● Exercise goal: Look through the material and tally each line bearing the word "SafeUrl". Give only the total.

● Provided data:
•••

(** * The chat relay worker: [apps/chat-worker/src/index.ts]

    A shallow embedding of the single route handler of the worker,
    [app.post('/api/chat', async (c) => ...)], together with the few
    JavaScript notions it relies on (truthiness, [??], [?.], destructuring,
    [try]/[catch], the [Response] constructor), and the properties of the
    relay contract proved about it.

    The handler talks to three collaborators whose code is not part of the
    worker: the request body reader [c.req.json()], the gateway binding
    [c.env.AI.gateway(id).getUrl()] and the OpenAI client's
    [chat.completions.create].  Each is represented by its outcome (a value,
    or a thrown error); the calls the handler makes are recorded in a trace,
    in program order. *)

From Stdlib Require Import String ZArith List Bool Lia.
Import ListNotations.

Local Open Scope string_scope.
Local Open Scope list_scope.
Local Open Scope Z_scope.

Local Set Warnings "-register-all".

(** ** JavaScript values *)

(** The data the handler moves around: the parsed request body, the prompt,
    the completion object and an error's [message].  Numbers are the
    integer-valued ones; an object is the list of its own properties. *)
Inductive jsval : Type :=
| JUndefined
| JNull
| JBool (b : bool)
| JNum (n : Z)
| JStr (s : string)
| JArr (items : list jsval)
| JObj (props : list (string * jsval)).

(** [ToBoolean]: what [!prompt] negates. *)
Definition truthy (v : jsval) : bool :=
  match v with
  | JUndefined | JNull => false
  | JBool b => b
  | JNum n => negb (n =? 0)
  | JStr s => negb (s =? "")%string
  | JArr _ | JObj _ => true
  end.

(** [null] or [undefined]: what [??] and [?.] test. *)
Definition nullish (v : jsval) : bool :=
  match v with
  | JUndefined | JNull => true
  | _ => false
  end.

(** [a ?? b] on values. *)
Definition coalesce (a b : jsval) : jsval :=
  if nullish a then b else a.
(** A handler that relays one call of the gateway and reports what is
    thrown under its title. *)
Lemma relayed_call `{Runtime}
  (upstream : UpstreamRequest -> UpstreamResponse + jsstring) (w : World)
  (title route method : jsstring) (contentTypeHeader : option jsstring)
  (requestBody : FetchBody) :
  let secrets := orElse (keychain w) noSecrets in
  let result :=
    respond
      (tryCatch
         (response <-
            gatewayFetch upstream (gatewayBaseUrl w) secrets route method
              contentTypeHeader requestBody ;;
          ret (relayUpstream response))
         (failWith title)) w in
  (present (gatewayApiKey secrets) = false ->
   result = (problemReply 400 title missingKeyMessage, w))
  /\ (present (gatewayApiKey secrets) = true ->
      forall msg,
        URL_newWithBase route (gatewayBaseUrl w) = inr msg ->
        result = (problemReply 500 title msg, w))
  /\ (present (gatewayApiKey secrets) = true ->
      forall url msg,
        URL_newWithBase route (gatewayBaseUrl w) = inl url ->
        Headers_set (js "Authorization") (bearer w) = inr msg ->
        result = (problemReply 500 title msg, w))
  /\ (present (gatewayApiKey secrets) = true ->
      forall url authorization,
        URL_newWithBase route (gatewayBaseUrl w) = inl url ->
        Headers_set (js "Authorization") (bearer w) = inl authorization ->
        let upstreamRequest :=
          {| up_url := URL_toString url; up_method := method;
             up_authorization := authorization;
             up_contentType := contentTypeHeader; up_body := requestBody |} in
        result
        = match upstream upstreamRequest with
          | inl response => (relayUpstream response, fetched w upstreamRequest)
          | inr msg => (problemReply 500 title msg, fetched w upstreamRequest)
          end)
  /\ keychain (snd result) = keychain w
  /\ keychainWrites (snd result) = keychainWrites w.
Proof.
  intros secrets result. unfold result, respond, tryCatch, bind.
  rewrite gatewayFetch_run. fold secrets. cbv zeta.
  destruct (present (gatewayApiKey secrets)).
  - destruct (URL_newWithBase route (gatewayBaseUrl w)) as [url|msg].
    + destruct (Headers_set (js "Authorization") (bearer w)) as [authorization|msg].
      * split; [discriminate|]. split; [intros _ msg Hmsg; discriminate|].
        split; [intros _ url' msg _ Hmsg; discriminate|]. split.
        -- intros _ url' authorization' Hurl Hauthorization.
           injection Hurl as <-. injection Hauthorization as <-.
           destruct (upstream _); reflexivity.
        -- destruct (upstream _); split; reflexivity.
      * split; [discriminate|]. split; [intros _ msg' Hmsg; discriminate|].
        split.
        -- intros _ url' msg' _ Hmsg. injection Hmsg as <-. reflexivity.
        -- split; [intros _ url' authorization _ Hauthorization; discriminate|].
           split; reflexivity.
    + split; [discriminate|]. split.
      * intros _ msg' Hmsg. injection Hmsg as <-. reflexivity.
      * split; [intros _ url msg' Hurl; discriminate|].
        split; [intros _ url authorization Hurl; discriminate|]. split; reflexivity.
  - split; [reflexivity|]. repeat split; discriminate.
Qed.
(** The registry and its probes fit together. *)
Definition reg_inv (r : t) : Prop :=
  NoDup (codecs_probed r) /\
  (forall c, c ∈ codecs_probed r -> c ∈ ["opus"; "aac"; "flac"]%string) /\
  (forall f spec, spec_of f = Some spec -> alwaysAvailable spec = false ->
     supportChecks r !! f = None -> codec spec ∉ codecs_probed r) /\
  (forall f p, supportChecks r !! f = Some p ->
     exists n, p = Probing n /\ lookup f <> Undefined /\ always (lookup f) = false /\
               probed r !! n = Some (codec_of (lookup f))) /\
  (forall n, n < length (probes r) ->
     exists f, supportChecks r !! f = Some (Probing n)) /\
  length (probes r) = size (supportChecks r).

(** An option of the list against its entry of the catalog. *)
Definition listed (r : t) (o : Listing.AudioOutputOption)
           (entry : string * AudioFormatSpec) : Prop :=
  Listing.id o = entry.1 /\
  Listing.label o = label entry.2 /\
  Listing.description o = description entry.2 /\
  Listing.extension o = extension entry.2 /\
  exists b, Listing.supported o = Some b /\
            answer r entry.1 = Some b /\
            (alwaysAvailable entry.2 = true -> b = true) /\
            Listing.reason o = (if b then None else unsupportedMessage entry.2) /\
            (b = false -> is_Some (Listing.reason o)).

Definition awaited_for (r : t) (p : promise) (entry : string * AudioFormatSpec) : Prop :=
  (alwaysAvailable entry.2 = true /\ p = Resolved true) \/
  (alwaysAvailable entry.2 = false /\ supportChecks r !! entry.1 = Some p).

Definition to_option (entry : string * AudioFormatSpec) : Listing.AudioOutputOption :=
  {| Listing.id := entry.1;
     Listing.label := label entry.2;
     Listing.description := description entry.2;
     Listing.extension := extension entry.2;
     Listing.supported := None;
     Listing.reason := None |}.

Definition listing_inv (st : Listing.progress * t) : Prop :=
  reg_inv st.2 /\
  match st.1 with
  | Listing.Threw => False
  | Listing.Returned opts => Forall2 (listed st.2) opts AUDIO_FORMAT_SPECS
  | Listing.Awaiting l =>
      exists before entry after,
        AUDIO_FORMAT_SPECS = before ++ entry :: after /\
        Listing.remaining l = map to_option (entry :: after) /\
        Forall2 (listed st.2) (Listing.options l) before /\
        awaited_for st.2 (Listing.awaited l) entry
  end.

(** The events in which the engine answers as [answers] says, and the
    suspended call resumes. *)
Definition engine_only (answers : nat -> probe_outcome) (e : Listing.event) : Prop :=
  e = Listing.Resume \/ exists n, e = Listing.Elsewhere (Answer n (answers n)).

End RegistryLaws.

(* ===================================================================== *)
(** ** The converter component, the caller of the service
       ([VideoToAudioConverterComponent]) *)
(* ===================================================================== *)

Module Component.
Import JsString JsRegExp.

(** A [File] as the component reads it: its name and its type. *)
Record PickedFile := {
  file : Service.File;
  type : string
}.

(** A [SafeUrl]: the result's remote URL, or a blob URL marked as trusted.
    Blob URLs are numbered in the order [URL.createObjectURL] makes them. *)
Inductive SafeUrl :=
| RemoteUrl (url : string)
| TrustedBlobUrl (blobUrl : nat).

(** The signals and the private field of the component. *)
Record t := mk {
  formatOptions : list Listing.AudioOutputOption;
  selectedFormatId : string;
  optionsLoaded : bool;
  selectedFile : option PickedFile;
  isConverting : bool;
  progress : float;
  status : string;
  errorMessage : option string;
  downloadUrl : option SafeUrl;
  outputFileName : option string;
  logs : list string;
  isDragOver : bool;
  objectUrl : option nat
}.

Definition initial : t :=
  {| formatOptions := [];
     selectedFormatId := "mp3";
     optionsLoaded := false;
     selectedFile := None;
     isConverting := false;
     progress := 0%float;
     status := "Drop a video to start converting locally.";
     errorMessage := None;
     downloadUrl := None;
     outputFileName := None;
     logs := [];
     isDragOver := false;
     objectUrl := None |}.

(** *** Signal updates *)

Definition set_formatOptions v (c : t) : t :=
  mk v (selectedFormatId c) (optionsLoaded c) (selectedFile c) (isConverting c)
     (progress c) (status c) (errorMessage c) (downloadUrl c) (outputFileName c)
     (logs c) (isDragOver c) (objectUrl c).
Definition set_selectedFormatId v (c : t) : t :=
  mk (formatOptions c) v (optionsLoaded c) (selectedFile c) (isConverting c)
     (progress c) (status c) (errorMessage c) (downloadUrl c) (outputFileName c)
     (logs c) (isDragOver c) (objectUrl c).
Definition set_optionsLoaded v (c : t) : t :=
  mk (formatOptions c) (selectedFormatId c) v (selectedFile c) (isConverting c)
     (progress c) (status c) (errorMessage c) (downloadUrl c) (outputFileName c)
     (logs c) (isDragOver c) (objectUrl c).
Definition set_selectedFile v (c : t) : t :=
  mk (formatOptions c) (selectedFormatId c) (optionsLoaded c) v (isConverting c)
     (progress c) (status c) (errorMessage c) (downloadUrl c) (outputFileName c)
     (logs c) (isDragOver c) (objectUrl c).
Definition set_isConverting v (c : t) : t :=
  mk (formatOptions c) (selectedFormatId c) (optionsLoaded c) (selectedFile c) v
     (progress c) (status c) (errorMessage c) (downloadUrl c) (outputFileName c)
     (logs c) (isDragOver c) (objectUrl c).
Definition set_progress v (c : t) : t :=
  mk (formatOptions c) (selectedFormatId c) (optionsLoaded c) (selectedFile c)
     (isConverting c) v (status c) (errorMessage c) (downloadUrl c)
     (outputFileName c) (logs c) (isDragOver c) (objectUrl c).
Definition set_status v (c : t) : t :=
  mk (formatOptions c) (selectedFormatId c) (optionsLoaded c) (selectedFile c)
     (isConverting c) (progress c) v (errorMessage c) (downloadUrl c)
     (outputFileName c) (logs c) (isDragOver c) (objectUrl c).
Definition set_errorMessage v (c : t) : t :=
  mk (formatOptions c) (selectedFormatId c) (optionsLoaded c) (selectedFile c)
     (isConverting c) (progress c) (status c) v (downloadUrl c)
     (outputFileName c) (logs c) (isDragOver c) (objectUrl c).
Definition set_downloadUrl v (c : t) : t :=
  mk (formatOptions c) (selectedFormatId c) (optionsLoaded c) (selectedFile c)
     (isConverting c) (progress c) (status c) (errorMessage c) v
     (outputFileName c) (logs c) (isDragOver c) (objectUrl c).
Definition set_outputFileName v (c : t) : t :=
  mk (formatOptions c) (selectedFormatId c) (optionsLoaded c) (selectedFile c)
     (isConverting c) (progress c) (status c) (errorMessage c) (downloadUrl c)
     v (logs c) (isDragOver c) (objectUrl c).
Definition set_logs v (c : t) : t :=
  mk (formatOptions c) (selectedFormatId c) (optionsLoaded c) (selectedFile c)
     (isConverting c) (progress c) (status c) (errorMessage c) (downloadUrl c)
     (outputFileName c) v (isDragOver c) (objectUrl c).
Definition set_isDragOver v (c : t) : t :=
  mk (formatOptions c) (selectedFormatId c) (optionsLoaded c) (selectedFile c)
     (isConverting c) (progress c) (status c) (errorMessage c) (downloadUrl c)
     (outputFileName c) (logs c) v (objectUrl c).
Definition set_objectUrl v (c : t) : t :=
  mk (formatOptions c) (selectedFormatId c) (optionsLoaded c) (selectedFile c)
     (isConverting c) (progress c) (status c) (errorMessage c) (downloadUrl c)
     (outputFileName c) (logs c) (isDragOver c) v.

(** *** Computed signals *)

(** [formatOptions().find((option) => option.id === selectedFormatId())
    ?? formatOptions()[0]] *)
Definition currentFormat (c : t) : option Listing.AudioOutputOption :=
  match List.find (fun o => String.eqb (Listing.id o) (selectedFormatId c))
                  (formatOptions c) with
  | Some o => Some o
  | None => head (formatOptions c)
  end.

(** A value of an optional boolean property is truthy when it is [true]. *)
Definition truthy (b : option bool) : bool :=
  match b with
  | Some true => true
  | _ => false
  end.
(** The lines of a table of two rows and two columns. *)
Lemma convert_table_to_strs_layout_witness :
  convert_table_to_strs sample_str digits_minus_one [[1; 2]; [nan; 4]]%float
  = Ok ["Division 1 | Division 2";
        "---------- | ----------";
        "nan        | 0.0       ";
        "0.0        | 0.0       "] /\
  Forall (fun line => String.length line = 23)
         ["nan        | 0.0       "; "0.0        | 0.0       "].
Proof.
  destruct (convert_table_to_strs_layout sample_str digits_minus_one
              [1; 2]%float [[nan; 4]%float])
    as (_ & Hlines & _ & _ & Hwidth).
  split.
  - exact Hlines.
  - apply Hwidth. constructor; [reflexivity | constructor].
Defined.

(** Two tables of two lines merged, and two tables that do not match. *)
Lemma merge_str_tables_rows_witness :
  (exists rows,
      merge_str_tables ["a"; "b"] ["c"; "d"] " " = Ok rows /\
      rows !! 1 = Some "b d") /\
  merge_str_tables ["a"; "b"] ["c"] " " = Raise IndexError.
Proof.
  split.
  - destruct (proj1 (merge_str_tables_rows ["a"; "b"] ["c"; "d"] " ") eq_refl)
      as (rows & Hrows & _ & Hcells).
    exists rows. split; [exact Hrows |].
    exact (Hcells 1 "b" "d" eq_refl eq_refl).
  - apply (proj2 (merge_str_tables_rows ["a"; "b"] ["c"] " ")). discriminate.
Defined.

(** X9 at three tables of one line. *)
Lemma merge_str_tables_assoc_witness :
  (left ← merge_str_tables ["a"] ["b"] "-"; merge_str_tables left ["c"] "-")
  = (right ← merge_str_tables ["b"] ["c"] "-";
     merge_str_tables ["a"] right "-").
Proof.
  exact (proj1 (merge_str_tables_assoc ["a"] ["b"] ["c"] "-" eq_refl eq_refl)).
Defined.

(** Two tables of three rows are printed on seven lines; a table of one
    row does not go with one of three. *)
Lemma print_tables_lines_witness :
  (exists rows,
      print_tables sample_str digits_minus_one
        [[[1; 2]; [nan; 4]; [5; 6]]; [[1; 2]; [nan; 4]; [5; 6]]]%float
      = Ok ([""] ++ rows ++ [""]) /\
      List.length rows = 5) /\
  print_tables sample_str digits_minus_one
    [[[1; 2]; [nan; 4]; [5; 6]]; [[1; 2]]]%float = Raise IndexError.
Proof.
  split.
  - apply (proj1 (proj2 (proj2 (print_tables_lines sample_str digits_minus_one
             [[1; 2]; [nan; 4]; [5; 6]]%float
             [[[1; 2]; [nan; 4]; [5; 6]]%float])))).
    + discriminate.
    + constructor; [reflexivity | constructor].
  - apply (proj2 (proj2 (proj2 (print_tables_lines sample_str digits_minus_one
             [[1; 2]; [nan; 4]; [5; 6]]%float [[[1; 2]]%float])))).
    + discriminate.
    + intros Hall. inversion Hall as [| ? ? Hlen _]. discriminate Hlen.
Defined.
(** * streamlit_lms_app.py : the data layer, the access checks and the scoring rule

    A shallow embedding of the single-file Streamlit LMS prototype.  The
    script talks to an SQLite file through [conn.execute] / [conn.commit],
    keeps the logged-in user and the current class / test in
    [st.session_state], and reports through [st.error], [st.warning] and
    [st.success].  Each block of the script that reacts to a button is
    embedded as one computation in a small state-and-exception monad over a
    [world] that holds the connection, the session, the rendered messages and
    the two sources of outside values ([uuid.uuid4] and [datetime.now]).

    Conventions.
    - A Python [str] is represented by the bytes of its UTF-8 encoding (a
      Rocq [string]); [s.encode("utf-8")] is then the byte list itself and
      [==] on [str] is equality of the byte strings.
    - A nullable TEXT column is an [option string].
    - [hashlib.sha256] is the FIPS 180-4 function, written out below.
    - A Python [float] and a REAL column are binary64 numbers, Rocq's
      primitive [float]; an [int] that enters a division is below [2 ^ 53]
      (it counts questions) and is converted exactly. *)

From Stdlib Require Import List String Ascii Bool Arith NArith ZArith Lia.
From Stdlib Require Import Permutation Sorted Floats Uint63.
Import ListNotations.

Set Implicit Arguments.
Open Scope string_scope.
Open Scope list_scope.
Open Scope nat_scope.

(* ================================================================== *)
(** * Python values used by the script *)

Module Py.

(** Truthiness of a [str]: the empty string is falsy. *)
Definition truthy (s : string) : bool :=
  match s with EmptyString => false | String _ _ => true end.

(** Truthiness of a nullable TEXT value: [None] and [''] are falsy. *)
Definition truthy_opt (o : option string) : bool :=
  match o with None => false | Some s => truthy s end.

(** The white space removed by [str.strip()], on the UTF-8 bytes: the
    ASCII controls 9-13 and 28-31, the space, and the encodings of U+0085,
    U+00A0, U+1680, U+2000-U+200A, U+2028, U+2029, U+202F, U+205F and
    U+3000.  [space_prefix s] is the number of bytes of the white-space
    character [s] starts with, 0 when it starts with none. *)
Definition space_prefix (s : string) : nat :=
  match map nat_of_ascii (list_ascii_of_string (substring 0 3 s)) with
  | 194 :: b :: _ => if (b =? 133) || (b =? 160) then 2 else 0
  | 225 :: 154 :: 128 :: _ => 3
  | 226 :: 128 :: b :: _ =>
      if ((128 <=? b) && (b <=? 138)) || (b =? 168) || (b =? 169) || (b =? 175)
      then 3 else 0
  | 226 :: 129 :: 159 :: _ => 3
  | 227 :: 128 :: 128 :: _ => 3
  | n :: _ => if ((9 <=? n) && (n <=? 13)) || ((28 <=? n) && (n <=? 32)) then 1 else 0
  | [] => 0
  end.

Fixpoint drop (n : nat) (s : string) : string :=
  match n, s with
  | S k, String _ r => drop k r
  | _, _ => s
  end.

(** Leading white space removed; [fuel] bounds the number of characters. *)
Fixpoint lstrip_fuel (fuel : nat) (s : string) : string :=
  match fuel with
  | O => s
  | S f =>
      match space_prefix s with
      | O => s
      | k => lstrip_fuel f (drop k s)
      end
  end.

Definition lstrip (s : string) : string := lstrip_fuel (String.length s) s.

(** [s.strip()] is truthy exactly when [s] has a character that is not
    white space; the script only ever tests [x.strip()] for truth, and a
    string whose leading white space is removed is empty exactly when the
    fully stripped one is. *)
Definition strip_truthy (s : string) : bool := truthy (lstrip s).

(** [a == b] on [str]. *)
Definition str_eq (a b : string) : bool := String.eqb a b.

(** [a == b] where [a] is a nullable column and [b] a [str]. *)
Definition opt_eq_str (a : option string) (b : string) : bool :=
  match a with None => false | Some s => String.eqb s b end.

End Py.

(* ================================================================== *)
(** * hashlib.sha256 (FIPS 180-4) *)

Module Sha256.
Local Open Scope N_scope.

Definition mask32 : N := 2 ^ 32.
Definition add32 (x y : N) : N := (x + y) mod mask32.
Definition rotr (n x : N) : N :=
  N.lor (N.shiftr x n) ((N.shiftl x (32 - n)) mod mask32).
Definition not32 (x : N) : N := N.lxor x (mask32 - 1).

Definition Ch (x y z : N) : N := N.lxor (N.land x y) (N.land (not32 x) z).
Definition Maj (x y z : N) : N :=
  N.lxor (N.lxor (N.land x y) (N.land x z)) (N.land y z).
Definition bsig0 (x : N) : N := N.lxor (N.lxor (rotr 2 x) (rotr 13 x)) (rotr 22 x).
Definition bsig1 (x : N) : N := N.lxor (N.lxor (rotr 6 x) (rotr 11 x)) (rotr 25 x).
Definition ssig0 (x : N) : N := N.lxor (N.lxor (rotr 7 x) (rotr 18 x)) (N.shiftr x 3).
Definition ssig1 (x : N) : N := N.lxor (N.lxor (rotr 17 x) (rotr 19 x)) (N.shiftr x 10).

(** The constants are defined by the standard from the first primes: the
    initial hash value from the fractional parts of their square roots and
    the round constants from those of their cube roots. *)
Definition is_prime (n : nat) : bool :=
  forallb (fun d => negb (Nat.eqb (Nat.modulo n d) 0)) (seq 2 (n - 2)).

Definition primes64 : list N :=
  Eval vm_compute in map N.of_nat (firstn 64 (filter is_prime (seq 2 320))).
Lemma limit_delete_effect (id : string) (s : InMemorySpendingLimitRepository.t) :
  InMemorySpendingLimitRepository.delete id s
  = (inr tt,
     InMemorySpendingLimitRepository.Build
       (Array.filter (λ l, negb (String.eqb (SpendingLimit.id l) id))
          (InMemorySpendingLimitRepository.limits s))).
Proof. reflexivity. Qed.

Lemma lookup_effect (userId : string) (month year : number)
    (s : InMemorySpendingLimitRepository.t) :
  InMemorySpendingLimitRepository.findByUserAndMonth userId month year s
  = (inr (Array.find (InMemorySpendingLimitRepository.for_key userId month year)
            (InMemorySpendingLimitRepository.limits s)), s).
Proof. reflexivity. Qed.

(** X10. [delete] on the limit store always resolves and removes exactly
    the limits with the given id.  A lookup afterwards never finds a limit
    with that id, and a limit with another id that a lookup found before is
    still what the lookup finds. *)
Theorem limit_delete_then_lookup
    (s : InMemorySpendingLimitRepository.t) (id : string)
    (userId : string) (month year : number) :
  ∃ s',
    InMemorySpendingLimitRepository.delete id s = (inr tt, s')
    ∧ (∀ l, l ∈ InMemorySpendingLimitRepository.limits s'
            ↔ l ∈ InMemorySpendingLimitRepository.limits s ∧ SpendingLimit.id l ≠ id)
    ∧ (∀ found,
         resolved (InMemorySpendingLimitRepository.findByUserAndMonth userId month year s')
         = Some (Some found) →
         SpendingLimit.id found ≠ id)
    ∧ (∀ found,
         resolved (InMemorySpendingLimitRepository.findByUserAndMonth userId month year s)
         = Some (Some found) →
         SpendingLimit.id found ≠ id →
         resolved (InMemorySpendingLimitRepository.findByUserAndMonth userId month year s')
         = Some (Some found)).
Proof.
  eexists. split; [apply limit_delete_effect|].
  assert (∀ l, l ∈ Array.filter (λ l, negb (String.eqb (SpendingLimit.id l) id))
                     (InMemorySpendingLimitRepository.limits s)
               ↔ l ∈ InMemorySpendingLimitRepository.limits s ∧ SpendingLimit.id l ≠ id)
    as Hin by (intros l; by rewrite filter_elem, negb_true_iff, String.eqb_neq).
  split; [exact Hin|]. rewrite !lookup_effect, !resolved_inr.
  cbn [InMemorySpendingLimitRepository.limits]. split.
  - intros found [= (b & a & Hl & _)%find_first].
    apply (Hin found). rewrite Hl. apply elem_of_app. right. left.
  - intros found [= H] Hid. f_equal. f_equal. apply find_filter_keep; [done|].
    by rewrite negb_true_iff, String.eqb_neq.
Qed.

•••

● Task result: 3